→ MATERIAL TO PROCESS
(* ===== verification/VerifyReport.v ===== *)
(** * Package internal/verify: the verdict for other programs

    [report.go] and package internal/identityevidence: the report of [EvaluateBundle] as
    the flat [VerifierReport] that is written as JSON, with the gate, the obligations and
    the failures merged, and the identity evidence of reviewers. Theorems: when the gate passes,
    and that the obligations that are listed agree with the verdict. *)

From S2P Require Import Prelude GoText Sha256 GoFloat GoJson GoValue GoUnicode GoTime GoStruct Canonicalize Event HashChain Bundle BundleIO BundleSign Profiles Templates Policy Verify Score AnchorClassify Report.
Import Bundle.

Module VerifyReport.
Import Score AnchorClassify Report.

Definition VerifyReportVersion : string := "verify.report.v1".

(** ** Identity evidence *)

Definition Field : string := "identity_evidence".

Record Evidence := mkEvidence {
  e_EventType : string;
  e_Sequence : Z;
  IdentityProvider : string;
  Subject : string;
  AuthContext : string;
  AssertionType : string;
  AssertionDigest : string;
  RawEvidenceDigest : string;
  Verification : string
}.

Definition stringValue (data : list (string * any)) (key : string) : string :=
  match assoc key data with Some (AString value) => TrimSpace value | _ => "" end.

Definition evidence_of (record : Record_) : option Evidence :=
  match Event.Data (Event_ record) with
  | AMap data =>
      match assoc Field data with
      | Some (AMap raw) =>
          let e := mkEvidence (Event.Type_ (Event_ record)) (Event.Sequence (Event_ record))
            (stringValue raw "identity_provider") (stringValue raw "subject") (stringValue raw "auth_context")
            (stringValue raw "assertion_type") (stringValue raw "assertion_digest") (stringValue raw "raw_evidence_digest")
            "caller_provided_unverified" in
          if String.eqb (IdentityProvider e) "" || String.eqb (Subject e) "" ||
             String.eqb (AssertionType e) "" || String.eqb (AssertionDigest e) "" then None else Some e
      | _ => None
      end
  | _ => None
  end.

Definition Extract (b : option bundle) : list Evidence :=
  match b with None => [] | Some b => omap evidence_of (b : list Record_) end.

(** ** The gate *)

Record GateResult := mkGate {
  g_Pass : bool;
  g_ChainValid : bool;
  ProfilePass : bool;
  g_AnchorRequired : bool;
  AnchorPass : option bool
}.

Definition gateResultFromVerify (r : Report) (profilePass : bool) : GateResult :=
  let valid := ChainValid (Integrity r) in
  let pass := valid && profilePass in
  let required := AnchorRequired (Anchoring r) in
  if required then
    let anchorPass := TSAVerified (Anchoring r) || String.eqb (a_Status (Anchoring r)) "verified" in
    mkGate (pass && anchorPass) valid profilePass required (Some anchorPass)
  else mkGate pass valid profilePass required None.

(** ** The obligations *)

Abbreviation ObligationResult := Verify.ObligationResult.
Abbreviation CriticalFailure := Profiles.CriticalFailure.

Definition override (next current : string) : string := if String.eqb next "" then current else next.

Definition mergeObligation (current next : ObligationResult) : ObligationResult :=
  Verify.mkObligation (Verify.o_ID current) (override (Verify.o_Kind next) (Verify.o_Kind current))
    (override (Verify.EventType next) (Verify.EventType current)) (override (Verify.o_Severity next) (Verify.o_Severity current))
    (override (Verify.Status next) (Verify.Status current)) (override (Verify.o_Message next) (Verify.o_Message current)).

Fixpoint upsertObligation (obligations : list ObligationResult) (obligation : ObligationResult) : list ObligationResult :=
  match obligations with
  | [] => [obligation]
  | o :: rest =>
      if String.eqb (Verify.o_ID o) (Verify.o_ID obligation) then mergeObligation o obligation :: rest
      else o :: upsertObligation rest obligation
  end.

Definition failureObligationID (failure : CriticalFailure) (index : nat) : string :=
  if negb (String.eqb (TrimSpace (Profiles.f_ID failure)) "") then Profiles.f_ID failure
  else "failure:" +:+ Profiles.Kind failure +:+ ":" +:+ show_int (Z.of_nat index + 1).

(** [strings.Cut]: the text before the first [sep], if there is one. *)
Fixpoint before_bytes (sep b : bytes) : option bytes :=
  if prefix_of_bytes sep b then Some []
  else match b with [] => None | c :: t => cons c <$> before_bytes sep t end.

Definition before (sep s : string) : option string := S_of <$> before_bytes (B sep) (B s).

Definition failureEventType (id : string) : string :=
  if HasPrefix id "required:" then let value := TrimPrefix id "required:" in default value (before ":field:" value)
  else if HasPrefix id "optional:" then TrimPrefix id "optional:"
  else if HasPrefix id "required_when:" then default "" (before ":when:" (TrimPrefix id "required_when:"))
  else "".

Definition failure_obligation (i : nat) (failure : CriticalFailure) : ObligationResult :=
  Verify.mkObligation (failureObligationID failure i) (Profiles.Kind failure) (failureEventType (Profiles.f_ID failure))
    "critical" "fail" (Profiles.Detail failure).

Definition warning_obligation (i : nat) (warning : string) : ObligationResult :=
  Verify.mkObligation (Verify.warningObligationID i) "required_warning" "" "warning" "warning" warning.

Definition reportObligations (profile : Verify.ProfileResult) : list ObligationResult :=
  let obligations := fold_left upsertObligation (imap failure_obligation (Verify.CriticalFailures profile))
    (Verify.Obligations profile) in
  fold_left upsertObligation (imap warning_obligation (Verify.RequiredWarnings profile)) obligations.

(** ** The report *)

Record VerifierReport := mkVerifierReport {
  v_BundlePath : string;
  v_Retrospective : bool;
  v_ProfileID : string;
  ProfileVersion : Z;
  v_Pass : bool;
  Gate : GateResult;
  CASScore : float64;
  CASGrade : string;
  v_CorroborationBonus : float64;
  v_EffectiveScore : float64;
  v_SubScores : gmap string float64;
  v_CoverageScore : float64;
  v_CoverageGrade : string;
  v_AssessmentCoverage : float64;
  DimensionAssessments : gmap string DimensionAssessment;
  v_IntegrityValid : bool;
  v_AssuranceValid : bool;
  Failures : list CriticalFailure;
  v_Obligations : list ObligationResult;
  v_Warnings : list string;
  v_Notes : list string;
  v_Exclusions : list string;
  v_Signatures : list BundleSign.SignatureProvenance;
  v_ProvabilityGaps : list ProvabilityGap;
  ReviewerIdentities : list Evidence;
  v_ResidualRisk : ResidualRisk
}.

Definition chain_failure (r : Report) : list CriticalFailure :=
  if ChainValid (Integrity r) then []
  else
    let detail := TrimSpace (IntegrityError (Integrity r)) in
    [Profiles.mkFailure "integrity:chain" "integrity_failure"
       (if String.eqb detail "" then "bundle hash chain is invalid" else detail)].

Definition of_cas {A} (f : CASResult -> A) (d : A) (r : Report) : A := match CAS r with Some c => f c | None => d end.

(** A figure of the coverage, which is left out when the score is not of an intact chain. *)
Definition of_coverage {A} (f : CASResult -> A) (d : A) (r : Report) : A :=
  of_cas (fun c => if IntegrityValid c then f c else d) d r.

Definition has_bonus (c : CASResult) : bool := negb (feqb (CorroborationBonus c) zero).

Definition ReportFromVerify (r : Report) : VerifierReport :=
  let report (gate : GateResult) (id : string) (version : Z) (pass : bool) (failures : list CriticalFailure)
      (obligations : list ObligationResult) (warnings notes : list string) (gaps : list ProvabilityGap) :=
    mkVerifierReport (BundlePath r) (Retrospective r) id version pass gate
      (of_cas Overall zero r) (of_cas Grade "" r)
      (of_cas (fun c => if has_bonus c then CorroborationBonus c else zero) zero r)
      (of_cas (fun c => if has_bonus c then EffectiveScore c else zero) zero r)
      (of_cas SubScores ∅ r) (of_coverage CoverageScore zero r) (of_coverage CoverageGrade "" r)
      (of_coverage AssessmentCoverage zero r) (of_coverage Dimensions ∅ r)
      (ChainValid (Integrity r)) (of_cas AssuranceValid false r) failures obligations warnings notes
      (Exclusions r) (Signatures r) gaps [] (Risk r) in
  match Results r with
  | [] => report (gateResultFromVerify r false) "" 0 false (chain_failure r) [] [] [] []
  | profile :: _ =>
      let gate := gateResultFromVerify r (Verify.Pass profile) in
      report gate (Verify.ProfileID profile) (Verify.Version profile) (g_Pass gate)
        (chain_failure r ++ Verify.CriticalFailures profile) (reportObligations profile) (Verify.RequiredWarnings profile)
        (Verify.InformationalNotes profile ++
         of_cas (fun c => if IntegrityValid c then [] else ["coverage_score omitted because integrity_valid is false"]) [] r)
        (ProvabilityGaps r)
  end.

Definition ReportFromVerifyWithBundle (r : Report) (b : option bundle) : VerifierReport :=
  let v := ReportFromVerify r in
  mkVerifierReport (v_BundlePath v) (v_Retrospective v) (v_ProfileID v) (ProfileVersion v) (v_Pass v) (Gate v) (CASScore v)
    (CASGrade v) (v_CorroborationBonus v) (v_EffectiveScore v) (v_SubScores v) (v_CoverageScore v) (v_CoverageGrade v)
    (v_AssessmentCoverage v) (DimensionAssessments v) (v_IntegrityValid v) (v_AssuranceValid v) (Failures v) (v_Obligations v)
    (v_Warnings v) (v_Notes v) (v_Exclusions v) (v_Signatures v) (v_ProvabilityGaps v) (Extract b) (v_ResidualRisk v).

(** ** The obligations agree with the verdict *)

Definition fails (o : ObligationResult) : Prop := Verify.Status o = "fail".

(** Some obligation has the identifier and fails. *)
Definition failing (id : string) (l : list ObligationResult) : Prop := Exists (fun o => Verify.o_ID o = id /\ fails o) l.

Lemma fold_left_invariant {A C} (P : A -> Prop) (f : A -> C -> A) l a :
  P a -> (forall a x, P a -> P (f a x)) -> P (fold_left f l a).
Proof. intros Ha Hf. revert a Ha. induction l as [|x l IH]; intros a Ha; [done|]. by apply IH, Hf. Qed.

→ AIM OF THE TASK
Search the records for the word "ProfileVersion" and copy every line where it occurs.

→ OUTPUT OF THE EXERCISE
  ProfileVersion : Z;
  mkVerifierReport (v_BundlePath v) (v_Retrospective v) (v_ProfileID v) (ProfileVersion v) (v_Pass v) (Gate v) (CASScore v)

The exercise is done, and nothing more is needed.